Петр монастырь заложить не обещал да и число монахов множить не собирался. Потому обошелся крестом в прославление Спасителя. Впрочем, без петровского своеобразия не обошлось — крест украшала надпись на голландском языке, без упоминания царского имени: «Сей крест сделал шкипер Петр в лето Христово 1694».
По возвращении из Соловков на воду был спущен корабль «Святой Павел». Несколько позже в Архангельск пришел купленный в Голландии фрегат «Святое пророчество». Теперь уже царь мог встречать и провожать иностранные торговые суда под собственными стягом. Событие для Петра было архиважным, и он не скрывал радости: «Что давно желали, ныне совершилось». В завершение навигации 1694 года русская эскадра из трех кораблей проводила торговцев до Канина (Святого) Носа. Петр не отказал себе в удовольствии попрощаться с негоциантами орудийным залпом.

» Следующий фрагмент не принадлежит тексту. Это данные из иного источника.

(* ===== verification/AutoTune.v ===== *)
(** * Auto-tune controller: [pipeline/coordinator/autotune/autotune.go]

    The controller that moves the batch size of one chain between its bounds:
    construction with normalised configuration, one [Resolve] per coordinator
    tick, operator overrides, and the reaction to stale telemetry.  The fields of
    the Go struct are grouped by what changes them together; [int] and [int64]
    wrap around.  The transition of policy manifests is in [PolicyLineage]. *)

From Stdlib Require Import ZArith String Lia.
From stdpp Require Import base option list strings.
From S2P Require Import Prelude Sha256.

Open Scope Z_scope.
Open Scope go_scope.

(** ** Configuration and inputs *)

Record AutoTuneConfig := {
  cfg_Enabled : bool;
  cfg_MinBatchSize : Z; cfg_MaxBatchSize : Z; cfg_StepUp : Z; cfg_StepDown : Z;
  cfg_LagHighWatermark : Z; cfg_LagLowWatermark : Z;
  cfg_QueueHighWatermarkPct : Z; cfg_QueueLowWatermarkPct : Z;
  cfg_HysteresisTicks : Z; cfg_CooldownTicks : Z;
  cfg_TelemetryStaleTicks : Z; cfg_TelemetryRecoveryTicks : Z;
  cfg_OperatorOverrideBatchSize : Z; cfg_OperatorReleaseHoldTicks : Z;
  cfg_PolicyVersion : string; cfg_PolicyManifestDigest : string;
  cfg_PolicyManifestRefreshEpoch : Z; cfg_PolicyActivationHoldTicks : Z
}.

Record autoTuneInputs := {
  in_Chain : string; in_Network : string;
  in_HasHeadSignal : bool; in_HeadSequence : Z;
  in_HasMinCursorSignal : bool; in_MinCursorSequence : Z;
  in_QueueDepth : Z; in_QueueCapacity : Z;
  in_RPCErrorRateBps : Z; in_DBCommitLatencyP95Ms : Z;
  in_DecisionEpochMs : Z
}.
Definition epochMarkers : list epochMarkerDef := [
  {| em_name := "seal-drift"; em_keys := [
      "rollback-fence-seal-drift-epoch=";
      "rollback-fence-steady-seal-drift-epoch=";
      "rollback-fence-post-steady-seal-drift-epoch="] |};
  {| em_name := "drift-reanchor"; em_keys := [
      "rollback-fence-drift-reanchor-epoch=";
      "rollback-fence-post-drift-reanchor-epoch=";
      "rollback-fence-post-steady-drift-reanchor-epoch="] |};
  {| em_name := "reanchor-compaction"; em_keys := [
      "rollback-fence-reanchor-compaction-epoch=";
      "rollback-fence-post-reanchor-compaction-epoch=";
      "rollback-fence-post-drift-reanchor-compaction-epoch="] |};
  {| em_name := "compaction-expiry"; em_keys := [
      "rollback-fence-compaction-expiry-epoch=";
      "rollback-fence-lineage-compaction-expiry-epoch=";
      "rollback-fence-post-lineage-compaction-expiry-epoch="] |};
  {| em_name := "resurrection-quarantine"; em_keys := [
      "rollback-fence-resurrection-quarantine-epoch=";
      "rollback-fence-late-resurrection-quarantine-epoch=";
      "rollback-fence-post-expiry-late-resurrection-quarantine-epoch=";
      "rollback-fence-post-marker-expiry-late-resurrection-quarantine-epoch="] |};
  {| em_name := "resurrection-reintegration"; em_keys := [
      "rollback-fence-resurrection-reintegration-epoch=";
      "rollback-fence-late-resurrection-reintegration-epoch=";
      "rollback-fence-post-late-resurrection-quarantine-reintegration-epoch=";
      "rollback-fence-post-marker-expiry-late-resurrection-reintegration-epoch="] |};
  {| em_name := "resurrection-reintegration-seal"; em_keys := [
      "rollback-fence-resurrection-reintegration-seal-epoch=";
      "rollback-fence-late-resurrection-reintegration-seal-epoch=";
      "rollback-fence-post-late-resurrection-reintegration-seal-epoch=";
      "rollback-fence-post-marker-expiry-late-resurrection-reintegration-seal-epoch=";
      "rollback-fence-post-reintegration-seal-epoch="] |};
  {| em_name := "resurrection-reintegration-seal-drift"; em_keys := [
      "rollback-fence-resurrection-reintegration-seal-drift-epoch=";
      "rollback-fence-late-resurrection-reintegration-seal-drift-epoch=";
      "rollback-fence-post-late-resurrection-reintegration-seal-drift-epoch=";
      "rollback-fence-post-marker-expiry-late-resurrection-reintegration-seal-drift-epoch=";
      "rollback-fence-post-reintegration-seal-drift-epoch="] |};
  {| em_name := "resurrection-reintegration-seal-drift-reanchor"; em_keys := [
      "rollback-fence-resurrection-reintegration-seal-drift-reanchor-epoch=";
      "rollback-fence-late-resurrection-reintegration-seal-drift-reanchor-epoch=";
      "rollback-fence-post-late-resurrection-reintegration-seal-drift-reanchor-epoch=";
      "rollback-fence-post-marker-expiry-late-resurrection-reintegration-seal-drift-reanchor-epoch=";
      "rollback-fence-post-reintegration-seal-drift-reanchor-epoch="] |};
  {| em_name := "resurrection-reintegration-seal-drift-reanchor-compaction"; em_keys := [
      "rollback-fence-resurrection-reintegration-seal-drift-reanchor-compaction-epoch=";
      "rollback-fence-late-resurrection-reintegration-seal-drift-reanchor-compaction-epoch=";
      "rollback-fence-post-late-resurrection-reintegration-seal-drift-reanchor-compaction-epoch=";
      "rollback-fence-post-marker-expiry-late-resurrection-reintegration-seal-drift-reanchor-compaction-epoch=";
      "rollback-fence-post-reintegration-seal-drift-reanchor-compaction-epoch="] |};
  {| em_name := "resurrection-reintegration-seal-drift-reanchor-compaction-expiry"; em_keys := [
      "rollback-fence-resurrection-reintegration-seal-drift-reanchor-compaction-expiry-epoch=";
      "rollback-fence-late-resurrection-reintegration-seal-drift-reanchor-compaction-expiry-epoch=";
      "rollback-fence-post-late-resurrection-reintegration-seal-drift-reanchor-compaction-expiry-epoch=";
      "rollback-fence-post-marker-expiry-late-resurrection-reintegration-seal-drift-reanchor-compaction-expiry-epoch=";
      "rollback-fence-post-reintegration-seal-drift-reanchor-compaction-expiry-epoch="] |};
  {| em_name := "resurrection-reintegration-seal-drift-reanchor-compaction-expiry-quarantine"; em_keys := [
      "rollback-fence-resurrection-reintegration-seal-drift-reanchor-compaction-expiry-quarantine-epoch=";
      "rollback-fence-late-resurrection-reintegration-seal-drift-reanchor-compaction-expiry-quarantine-epoch=";
      "rollback-fence-post-late-resurrection-reintegration-seal-drift-reanchor-compaction-expiry-quarantine-epoch=";
      "rollback-fence-post-marker-expiry-late-resurrection-reintegration-seal-drift-reanchor-compaction-expiry-quarantine-epoch=";
      "rollback-fence-post-reintegration-seal-drift-reanchor-compaction-expiry-quarantine-epoch="] |};
  {| em_name := "resurrection-reintegration-seal-drift-reanchor-compaction-expiry-quarantine-reintegration"; em_keys := [
      "rollback-fence-resurrection-reintegration-seal-drift-reanchor-compaction-expiry-quarantine-reintegration-epoch=";
      "rollback-fence-late-resurrection-reintegration-seal-drift-reanchor-compaction-expiry-quarantine-reintegration-epoch=";
      "rollback-fence-post-late-resurrection-reintegration-seal-drift-reanchor-compaction-expiry-quarantine-reintegration-epoch=";
      "rollback-fence-post-marker-expiry-late-resurrection-reintegration-seal-drift-reanchor-compaction-expiry-quarantine-reintegration-epoch=";
      "rollback-fence-post-reintegration-seal-drift-reanchor-compaction-expiry-quarantine-reintegration-epoch="] |};
  {| em_name := "resurrection-reintegration-seal-drift-reanchor-compaction-expiry-quarantine-reintegration-seal"; em_keys := [
      "rollback-fence-resurrection-reintegration-seal-drift-reanchor-compaction-expiry-quarantine-reintegration-seal-epoch=";
      "rollback-fence-late-resurrection-reintegration-seal-drift-reanchor-compaction-expiry-quarantine-reintegration-seal-epoch=";
      "rollback-fence-post-late-resurrection-reintegration-seal-drift-reanchor-compaction-expiry-quarantine-reintegration-seal-epoch=";
      "rollback-fence-post-marker-expiry-late-resurrection-reintegration-seal-drift-reanchor-compaction-expiry-quarantine-reintegration-seal-epoch=";
      "rollback-fence-post-reintegration-seal-drift-reanchor-compaction-expiry-quarantine-reintegration-seal-epoch="] |};
  {| em_name := "resurrection-reintegration-seal-drift-reanchor-compaction-expiry-quarantine-reintegration-seal-drift"; em_keys := [
      "rollback-fence-resurrection-reintegration-seal-drift-reanchor-compaction-expiry-quarantine-reintegration-seal-drift-epoch=";
      "rollback-fence-late-resurrection-reintegration-seal-drift-reanchor-compaction-expiry-quarantine-reintegration-seal-drift-epoch=";
      "rollback-fence-post-late-resurrection-reintegration-seal-drift-reanchor-compaction-expiry-quarantine-reintegration-seal-drift-epoch=";
      "rollback-fence-post-marker-expiry-late-resurrection-reintegration-seal-drift-reanchor-compaction-expiry-quarantine-reintegration-seal-drift-epoch=";
      "rollback-fence-post-reintegration-seal-drift-reanchor-compaction-expiry-quarantine-reintegration-seal-drift-epoch="] |};
  {| em_name := "resurrection-reintegration-seal-drift-reanchor-compaction-expiry-quarantine-reintegration-seal-drift-reanchor"; em_keys := [
      "rollback-fence-resurrection-reintegration-seal-drift-reanchor-compaction-expiry-quarantine-reintegration-seal-drift-reanchor-epoch=";
      "rollback-fence-late-resurrection-reintegration-seal-drift-reanchor-compaction-expiry-quarantine-reintegration-seal-drift-reanchor-epoch=";
      "rollback-fence-post-late-resurrection-reintegration-seal-drift-reanchor-compaction-expiry-quarantine-reintegration-seal-drift-reanchor-epoch=";
      "rollback-fence-post-marker-expiry-late-resurrection-reintegration-seal-drift-reanchor-compaction-expiry-quarantine-reintegration-seal-drift-reanchor-epoch=";
      "rollback-fence-post-reintegration-seal-drift-reanchor-compaction-expiry-quarantine-reintegration-seal-drift-reanchor-epoch="] |};
  {| em_name := "resurrection-reintegration-seal-drift-reanchor-compaction-expiry-quarantine-reintegration-seal-drift-reanchor-compaction"; em_keys := [
      "rollback-fence-resurrection-reintegration-seal-drift-reanchor-compaction-expiry-quarantine-reintegration-seal-drift-reanchor-compaction-epoch=";
      "rollback-fence-late-resurrection-reintegration-seal-drift-reanchor-compaction-expiry-quarantine-reintegration-seal-drift-reanchor-compaction-epoch=";
      "rollback-fence-post-late-resurrection-reintegration-seal-drift-reanchor-compaction-expiry-quarantine-reintegration-seal-drift-reanchor-compaction-epoch=";
      "rollback-fence-post-marker-expiry-late-resurrection-reintegration-seal-drift-reanchor-compaction-expiry-quarantine-reintegration-seal-drift-reanchor-compaction-epoch=";
      "rollback-fence-post-reintegration-seal-drift-reanchor-compaction-expiry-quarantine-reintegration-seal-drift-reanchor-compaction-epoch="] |};
  {| em_name := "resurrection-reintegration-seal-drift-reanchor-compaction-expiry-quarantine-reintegration-seal-drift-reanchor-compaction-expiry"; em_keys := [
      "rollback-fence-resurrection-reintegration-seal-drift-reanchor-compaction-expiry-quarantine-reintegration-seal-drift-reanchor-compaction-expiry-epoch=";
      "rollback-fence-late-resurrection-reintegration-seal-drift-reanchor-compaction-expiry-quarantine-reintegration-seal-drift-reanchor-compaction-expiry-epoch=";
      "rollback-fence-post-late-resurrection-reintegration-seal-drift-reanchor-compaction-expiry-quarantine-reintegration-seal-drift-reanchor-compaction-expiry-epoch=";
      "rollback-fence-post-marker-expiry-late-resurrection-reintegration-seal-drift-reanchor-compaction-expiry-quarantine-reintegration-seal-drift-reanchor-compaction-expiry-epoch=";
      "rollback-fence-post-reintegration-seal-drift-reanchor-compaction-expiry-quarantine-reintegration-seal-drift-reanchor-compaction-expiry-epoch="] |};
  {| em_name := "resurrection-reintegration-seal-drift-reanchor-compaction-expiry-quarantine-reintegration-seal-drift-reanchor-compaction-expiry-quarantine"; em_keys := [
      "rollback-fence-resurrection-reintegration-seal-drift-reanchor-compaction-expiry-quarantine-reintegration-seal-drift-reanchor-compaction-expiry-quarantine-epoch=";
      "rollback-fence-late-resurrection-reintegration-seal-drift-reanchor-compaction-expiry-quarantine-reintegration-seal-drift-reanchor-compaction-expiry-quarantine-epoch=";
      "rollback-fence-post-late-resurrection-reintegration-seal-drift-reanchor-compaction-expiry-quarantine-reintegration-seal-drift-reanchor-compaction-expiry-quarantine-epoch=";
      "rollback-fence-post-marker-expiry-late-resurrection-reintegration-seal-drift-reanchor-compaction-expiry-quarantine-reintegration-seal-drift-reanchor-compaction-expiry-quarantine-epoch=";
      "rollback-fence-post-reintegration-seal-drift-reanchor-compaction-expiry-quarantine-reintegration-seal-drift-reanchor-compaction-expiry-quarantine-epoch="] |};
  {| em_name := "resurrection-reintegration-seal-drift-reanchor-compaction-expiry-quarantine-reintegration-seal-drift-reanchor-compaction-expiry-quarantine-reintegration"; em_keys := [
      "rollback-fence-resurrection-reintegration-seal-drift-reanchor-compaction-expiry-quarantine-reintegration-seal-drift-reanchor-compaction-expiry-quarantine-reintegration-epoch=";
      "rollback-fence-late-resurrection-reintegration-seal-drift-reanchor-compaction-expiry-quarantine-reintegration-seal-drift-reanchor-compaction-expiry-quarantine-reintegration-epoch=";
      "rollback-fence-post-late-resurrection-reintegration-seal-drift-reanchor-compaction-expiry-quarantine-reintegration-seal-drift-reanchor-compaction-expiry-quarantine-reintegration-epoch=";
      "rollback-fence-post-marker-expiry-late-resurrection-reintegration-seal-drift-reanchor-compaction-expiry-quarantine-reintegration-seal-drift-reanchor-compaction-expiry-quarantine-reintegration-epoch=";
      "rollback-fence-post-reintegration-seal-drift-reanchor-compaction-expiry-quarantine-reintegration-seal-drift-reanchor-compaction-expiry-quarantine-reintegration-epoch="] |};
  {| em_name := "resurrection-reintegration-seal-drift-reanchor-compaction-expiry-quarantine-reintegration-seal-drift-reanchor-compaction-expiry-quarantine-reintegration-seal"; em_keys := [
      "rollback-fence-resurrection-reintegration-seal-drift-reanchor-compaction-expiry-quarantine-reintegration-seal-drift-reanchor-compaction-expiry-quarantine-reintegration-seal-epoch=";
      "rollback-fence-late-resurrection-reintegration-seal-drift-reanchor-compaction-expiry-quarantine-reintegration-seal-drift-reanchor-compaction-expiry-quarantine-reintegration-seal-epoch=";
      "rollback-fence-post-late-resurrection-reintegration-seal-drift-reanchor-compaction-expiry-quarantine-reintegration-seal-drift-reanchor-compaction-expiry-quarantine-reintegration-seal-epoch=";
      "rollback-fence-post-marker-expiry-late-resurrection-reintegration-seal-drift-reanchor-compaction-expiry-quarantine-reintegration-seal-drift-reanchor-compaction-expiry-quarantine-reintegration-seal-epoch=";
      "rollback-fence-post-reintegration-seal-drift-reanchor-compaction-expiry-quarantine-reintegration-seal-drift-reanchor-compaction-expiry-quarantine-reintegration-seal-epoch="] |};
  {| em_name := "resurrection-reintegration-seal-drift-reanchor-compaction-expiry-quarantine-reintegration-seal-drift-reanchor-compaction-expiry-quarantine-reintegration-seal-drift"; em_keys := [
      "rollback-fence-resurrection-reintegration-seal-drift-reanchor-compaction-expiry-quarantine-reintegration-seal-drift-reanchor-compaction-expiry-quarantine-reintegration-seal-drift-epoch=";
      "rollback-fence-late-resurrection-reintegration-seal-drift-reanchor-compaction-expiry-quarantine-reintegration-seal-drift-reanchor-compaction-expiry-quarantine-reintegration-seal-drift-epoch=";
      "rollback-fence-post-late-resurrection-reintegration-seal-drift-reanchor-compaction-expiry-quarantine-reintegration-seal-drift-reanchor-compaction-expiry-quarantine-reintegration-seal-drift-epoch=";
      "rollback-fence-post-marker-expiry-late-resurrection-reintegration-seal-drift-reanchor-compaction-expiry-quarantine-reintegration-seal-drift-reanchor-compaction-expiry-quarantine-reintegration-seal-drift-epoch=";
      "rollback-fence-post-reintegration-seal-drift-reanchor-compaction-expiry-quarantine-reintegration-seal-drift-reanchor-compaction-expiry-quarantine-reintegration-seal-drift-epoch="] |}].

Государственные заботы, быть может, даже помимо воли все более одолевали Петра. Время потех заканчивалось. Игры царя перерастали в серьезные начинания. Осенью 1694 года случилась последняя крупная «потеха» под Кожуховом. «Генералиссимус Фридрих Ромодановский» с «потешными» и выборными полками нападал на «польского короля» Ивана Бутурлина. Всего в столкновении участвовали семь с половиной тысяч человек. Бутурлин, которому по сценарию полагалось проиграть баталию, упорствовал. Сначала не хотел сдать крепость, затем засел в укрепленном лагере. Но ничего не помогло, пришлось сдаться. Конечно, бои не предполагали смертоубийства. Но игры с порохом и пушками, призванные дать войскам необходимую выучку, были занятием опасным. Имелись раненые и убитые.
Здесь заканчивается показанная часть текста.